**TASK PROMPT**
How many lines in the records below contain "fault"? Reply with the number only.

**SUPPLIED RECORDS**
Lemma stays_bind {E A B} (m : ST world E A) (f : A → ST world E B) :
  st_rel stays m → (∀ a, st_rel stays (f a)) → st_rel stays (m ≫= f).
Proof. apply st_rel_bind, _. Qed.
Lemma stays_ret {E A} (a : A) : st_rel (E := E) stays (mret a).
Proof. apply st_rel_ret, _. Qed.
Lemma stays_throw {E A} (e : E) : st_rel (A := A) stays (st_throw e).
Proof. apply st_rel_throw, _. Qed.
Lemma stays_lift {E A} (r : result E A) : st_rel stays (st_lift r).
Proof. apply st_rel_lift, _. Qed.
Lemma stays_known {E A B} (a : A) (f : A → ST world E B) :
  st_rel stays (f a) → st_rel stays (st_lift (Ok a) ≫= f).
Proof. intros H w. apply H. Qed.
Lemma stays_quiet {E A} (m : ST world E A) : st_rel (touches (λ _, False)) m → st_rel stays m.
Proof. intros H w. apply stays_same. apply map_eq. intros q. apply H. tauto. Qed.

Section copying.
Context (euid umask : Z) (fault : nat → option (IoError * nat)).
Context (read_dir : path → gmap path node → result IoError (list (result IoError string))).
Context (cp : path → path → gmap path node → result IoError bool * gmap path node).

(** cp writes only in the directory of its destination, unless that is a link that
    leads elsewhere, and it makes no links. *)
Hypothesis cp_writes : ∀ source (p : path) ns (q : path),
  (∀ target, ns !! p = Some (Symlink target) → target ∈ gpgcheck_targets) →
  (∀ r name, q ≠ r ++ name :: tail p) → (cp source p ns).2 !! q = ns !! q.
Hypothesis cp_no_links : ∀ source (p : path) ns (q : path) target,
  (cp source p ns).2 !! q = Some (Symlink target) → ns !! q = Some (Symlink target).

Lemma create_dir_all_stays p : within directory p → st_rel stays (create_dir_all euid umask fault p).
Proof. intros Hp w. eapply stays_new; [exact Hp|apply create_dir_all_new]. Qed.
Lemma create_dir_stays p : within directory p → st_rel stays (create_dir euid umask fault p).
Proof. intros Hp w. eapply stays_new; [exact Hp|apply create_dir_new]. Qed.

* * *

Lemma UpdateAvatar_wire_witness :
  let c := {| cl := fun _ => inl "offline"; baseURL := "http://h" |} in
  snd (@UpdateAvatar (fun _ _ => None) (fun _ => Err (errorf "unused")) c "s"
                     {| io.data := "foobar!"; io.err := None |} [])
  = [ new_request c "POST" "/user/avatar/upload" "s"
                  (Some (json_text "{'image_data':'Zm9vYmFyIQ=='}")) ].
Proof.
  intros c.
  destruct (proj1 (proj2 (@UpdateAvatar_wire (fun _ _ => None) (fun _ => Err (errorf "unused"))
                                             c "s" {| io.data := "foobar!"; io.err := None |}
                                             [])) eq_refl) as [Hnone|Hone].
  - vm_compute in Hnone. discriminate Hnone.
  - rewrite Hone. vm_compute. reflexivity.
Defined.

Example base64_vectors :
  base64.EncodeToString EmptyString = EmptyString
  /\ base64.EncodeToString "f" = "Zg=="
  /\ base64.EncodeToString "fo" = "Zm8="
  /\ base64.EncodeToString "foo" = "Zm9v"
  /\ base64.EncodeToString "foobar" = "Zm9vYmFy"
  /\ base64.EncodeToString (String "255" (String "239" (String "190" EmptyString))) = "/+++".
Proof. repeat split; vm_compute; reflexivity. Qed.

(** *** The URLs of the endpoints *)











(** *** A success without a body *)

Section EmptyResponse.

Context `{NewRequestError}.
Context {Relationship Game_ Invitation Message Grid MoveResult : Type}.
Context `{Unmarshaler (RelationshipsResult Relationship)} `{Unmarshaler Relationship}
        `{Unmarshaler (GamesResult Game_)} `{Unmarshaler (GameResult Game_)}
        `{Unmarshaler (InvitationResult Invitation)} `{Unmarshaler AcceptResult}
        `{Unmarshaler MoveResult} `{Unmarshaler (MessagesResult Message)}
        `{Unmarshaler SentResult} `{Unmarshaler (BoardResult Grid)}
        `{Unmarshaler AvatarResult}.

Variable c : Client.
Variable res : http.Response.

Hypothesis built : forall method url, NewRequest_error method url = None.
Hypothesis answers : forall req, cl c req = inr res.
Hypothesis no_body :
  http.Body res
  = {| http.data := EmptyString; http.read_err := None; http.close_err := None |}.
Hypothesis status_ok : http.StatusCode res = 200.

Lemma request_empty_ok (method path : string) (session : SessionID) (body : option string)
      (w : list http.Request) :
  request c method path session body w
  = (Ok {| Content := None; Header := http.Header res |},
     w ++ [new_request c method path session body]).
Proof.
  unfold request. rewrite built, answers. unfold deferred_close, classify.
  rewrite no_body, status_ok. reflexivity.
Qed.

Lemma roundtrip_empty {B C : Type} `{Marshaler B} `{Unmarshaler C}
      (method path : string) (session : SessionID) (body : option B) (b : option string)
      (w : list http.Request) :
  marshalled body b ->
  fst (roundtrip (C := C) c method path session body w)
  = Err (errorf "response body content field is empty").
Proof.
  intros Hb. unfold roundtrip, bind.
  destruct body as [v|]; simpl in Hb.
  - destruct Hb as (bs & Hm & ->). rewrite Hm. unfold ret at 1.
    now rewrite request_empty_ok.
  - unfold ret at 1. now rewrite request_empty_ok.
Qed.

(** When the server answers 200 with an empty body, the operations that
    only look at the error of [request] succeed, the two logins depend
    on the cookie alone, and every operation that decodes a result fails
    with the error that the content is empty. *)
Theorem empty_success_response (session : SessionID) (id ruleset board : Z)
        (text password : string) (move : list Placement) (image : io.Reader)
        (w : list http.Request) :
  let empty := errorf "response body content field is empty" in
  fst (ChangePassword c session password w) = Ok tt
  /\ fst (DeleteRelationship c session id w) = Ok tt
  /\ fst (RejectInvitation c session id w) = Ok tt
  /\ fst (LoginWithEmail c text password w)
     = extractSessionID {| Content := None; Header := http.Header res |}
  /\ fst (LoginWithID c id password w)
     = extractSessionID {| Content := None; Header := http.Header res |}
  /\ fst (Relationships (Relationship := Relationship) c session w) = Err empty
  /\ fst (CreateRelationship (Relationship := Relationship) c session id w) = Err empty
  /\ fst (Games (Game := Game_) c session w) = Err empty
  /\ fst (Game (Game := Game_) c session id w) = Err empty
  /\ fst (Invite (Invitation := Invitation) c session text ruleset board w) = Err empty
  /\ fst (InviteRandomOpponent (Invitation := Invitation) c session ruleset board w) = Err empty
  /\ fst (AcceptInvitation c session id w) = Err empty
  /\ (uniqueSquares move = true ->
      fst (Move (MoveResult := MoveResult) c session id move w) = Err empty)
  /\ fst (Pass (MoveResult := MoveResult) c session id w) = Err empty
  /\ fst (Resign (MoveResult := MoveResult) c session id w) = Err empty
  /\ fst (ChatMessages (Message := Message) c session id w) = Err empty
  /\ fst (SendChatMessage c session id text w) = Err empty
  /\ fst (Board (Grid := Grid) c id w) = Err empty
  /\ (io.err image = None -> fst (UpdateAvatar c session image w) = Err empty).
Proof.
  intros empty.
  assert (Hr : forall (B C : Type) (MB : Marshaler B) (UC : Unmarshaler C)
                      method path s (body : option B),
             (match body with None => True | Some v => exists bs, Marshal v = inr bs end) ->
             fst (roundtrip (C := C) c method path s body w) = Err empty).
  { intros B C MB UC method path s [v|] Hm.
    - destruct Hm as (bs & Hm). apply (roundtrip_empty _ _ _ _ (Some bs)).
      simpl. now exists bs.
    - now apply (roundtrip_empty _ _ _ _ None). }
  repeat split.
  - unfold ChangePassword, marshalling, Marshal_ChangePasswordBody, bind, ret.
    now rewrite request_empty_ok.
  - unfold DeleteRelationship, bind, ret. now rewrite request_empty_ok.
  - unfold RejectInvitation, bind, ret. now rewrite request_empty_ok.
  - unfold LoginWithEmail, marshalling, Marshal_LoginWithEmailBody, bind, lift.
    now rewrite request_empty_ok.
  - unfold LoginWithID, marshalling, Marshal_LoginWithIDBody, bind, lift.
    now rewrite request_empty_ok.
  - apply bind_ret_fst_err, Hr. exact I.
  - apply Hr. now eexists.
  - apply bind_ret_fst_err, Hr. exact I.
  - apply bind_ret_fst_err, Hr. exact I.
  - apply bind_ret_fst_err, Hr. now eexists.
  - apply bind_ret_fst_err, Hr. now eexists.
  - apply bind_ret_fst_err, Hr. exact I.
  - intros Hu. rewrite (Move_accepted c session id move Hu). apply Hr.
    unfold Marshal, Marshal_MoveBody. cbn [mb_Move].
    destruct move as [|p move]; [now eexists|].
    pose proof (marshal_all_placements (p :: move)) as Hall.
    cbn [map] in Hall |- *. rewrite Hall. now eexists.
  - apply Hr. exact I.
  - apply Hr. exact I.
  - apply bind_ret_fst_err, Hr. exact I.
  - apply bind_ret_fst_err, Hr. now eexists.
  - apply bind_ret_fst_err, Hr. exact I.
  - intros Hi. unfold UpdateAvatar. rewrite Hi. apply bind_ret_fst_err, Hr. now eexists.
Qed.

**RESULT OF THE TASK**
3